Work instruction: From the line with "Line (s : str)" to the final line of the records, every line is to be duplicated exactly, both of those lines included.

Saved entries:
(** The body of the [try] of the SDK branch. *)
Definition sdk_body : result json :=
  bind (sdk_stats w) (fun '(frame_count, has_lex_index, has_vec_index) =>
  Ok (JObj [(lit "frame_count", frame_count);
            (lit "has_lex_index", has_lex_index);
            (lit "has_vec_index", has_vec_index)])).

(** The body of the [try] of the CLI branch. *)
Definition cli_body : result json :=
  match cli_stats w with
  | Exits returncode (stdout, stderr) =>
      if returncode =? 0 then stdout
      else Ok (JObj [(lit "error", JStr stderr)])
  | RunRaises e => Raise e
  end.

(** [stats()]: [except Exception as e] answers [{"error": str(e)}]. *)
Definition stats : result json :=
  match (if _sdk_available then sdk_body else cli_body) with
  | Ok v => Ok v
  | Raise e => Ok (JObj [(lit "error", JStr (message w e))])
  end.

End WithWorld.

End Stats.

(** ** [rag_example.py]: [OllamaClient.generate] and [InfrastructureRAG.ask] *)

Module Ollama.

Record World : Type := mkWorld {
  (** [requests.post(f"{base_url}/api/generate", json=payload, timeout=120)],
      [raise_for_status()] and [response.json()]: the parsed reply, or the
      [RequestException], which [generate] raises again *)
  post : json -> result json
}.



End Ollama.

Module Ask.

Definition NL : str := InfrastructureRAG.NL.





Section WithConfig.
(** [str(v)] for the numbers, lists and dicts. *)
Variable py_repr : json -> str.
Variable memory : MemvidMemory.World.
Variable _sdk_available : bool.
Variable llm : Ollama.World.
(** [self.config.ollama_model], [self.config.top_k],
    [self.config.snippet_chars] *)
Variable ollama_model : str.
Variables (top_k snippet_chars : Z).


End WithConfig.

End Ask.

(** ** [rag_example.py]: [InfrastructureRAG.chat] *)

Module Chat.

(** What one [input()] gives: a line, or [KeyboardInterrupt]. *)
Inductive input : Type :=
| Line (s : str)
| Interrupt.

(** What the loop does, turn by turn. *)
Inductive event : Type :=
| Asked (question : str) (answer : result json)
| ShowedStats
| Goodbye.


(** [question.lower()] on the letters A-Z; the result is only compared
    with the words below, and no other code point lowers to one of their
    letters. *)
Definition lower (s : str) : str := Loader.lower s.


Section WithAsk.
(** [self.ask(question)] *)
Variable ask : str -> result json.


End WithAsk.

End Chat.

(** ** [ingest_documents.py]: [main] *)

Module IngestMain.

(** The parsed command line. *)
Record Args : Set := mkArgs {
  input : Loader.Path;
  output : Loader.Path;
  chunk_size : Z;
  overlap : Z;
  force : bool
}.

Record World : Type := mkWorld {
  (** [input_path.exists()] *)
  input_exists : bool;
  (** [output_path.exists()] *)
  output_exists : bool;
  (** [input("Overwrite? [y/N]: ")] *)
  response : str;
  (** [input_path.is_file()] *)
  input_is_file : bool;
  (** the files under the input path *)
  fs : Loader.FileSystem;
  (** [self.memory_file.parent.mkdir(parents=True, exist_ok=True)] *)
  mkdir : result unit;
  (** [import memvid_sdk] in [_check_sdk] *)
  sdk_importable : bool;
  (** [output_path.unlink()] *)
  unlink_output : result unit;
  creation : MemvidIngester.World;
  ingestion : Ingest.World;
  temp : TempFiles.TempFS
}.

(** What [main] does to the world, in order. *)
Inductive event : Type :=
| AskedOverwrite
| Loaded (documents : nat)
| MadeParent
| RemovedOutput
| Created (trace : list MemvidIngester.event)
| Ingested (written : option json).

Section WithWorld.
Variable w : World.
Variable args : Args.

Exercise result:
| Line (s : str)
| Interrupt.

(** What the loop does, turn by turn. *)
Inductive event : Type :=
| Asked (question : str) (answer : result json)
| ShowedStats
| Goodbye.


(** [question.lower()] on the letters A-Z; the result is only compared
    with the words below, and no other code point lowers to one of their
    letters. *)
Definition lower (s : str) : str := Loader.lower s.


Section WithAsk.
(** [self.ask(question)] *)
Variable ask : str -> result json.


End WithAsk.

End Chat.

(** ** [ingest_documents.py]: [main] *)

Module IngestMain.

(** The parsed command line. *)
Record Args : Set := mkArgs {
  input : Loader.Path;
  output : Loader.Path;
  chunk_size : Z;
  overlap : Z;
  force : bool
}.

Record World : Type := mkWorld {
  (** [input_path.exists()] *)
  input_exists : bool;
  (** [output_path.exists()] *)
  output_exists : bool;
  (** [input("Overwrite? [y/N]: ")] *)
  response : str;
  (** [input_path.is_file()] *)
  input_is_file : bool;
  (** the files under the input path *)
  fs : Loader.FileSystem;
  (** [self.memory_file.parent.mkdir(parents=True, exist_ok=True)] *)
  mkdir : result unit;
  (** [import memvid_sdk] in [_check_sdk] *)
  sdk_importable : bool;
  (** [output_path.unlink()] *)
  unlink_output : result unit;
  creation : MemvidIngester.World;
  ingestion : Ingest.World;
  temp : TempFiles.TempFS
}.

(** What [main] does to the world, in order. *)
Inductive event : Type :=
| AskedOverwrite
| Loaded (documents : nat)
| MadeParent
| RemovedOutput
| Created (trace : list MemvidIngester.event)
| Ingested (written : option json).

Section WithWorld.
Variable w : World.
Variable args : Args.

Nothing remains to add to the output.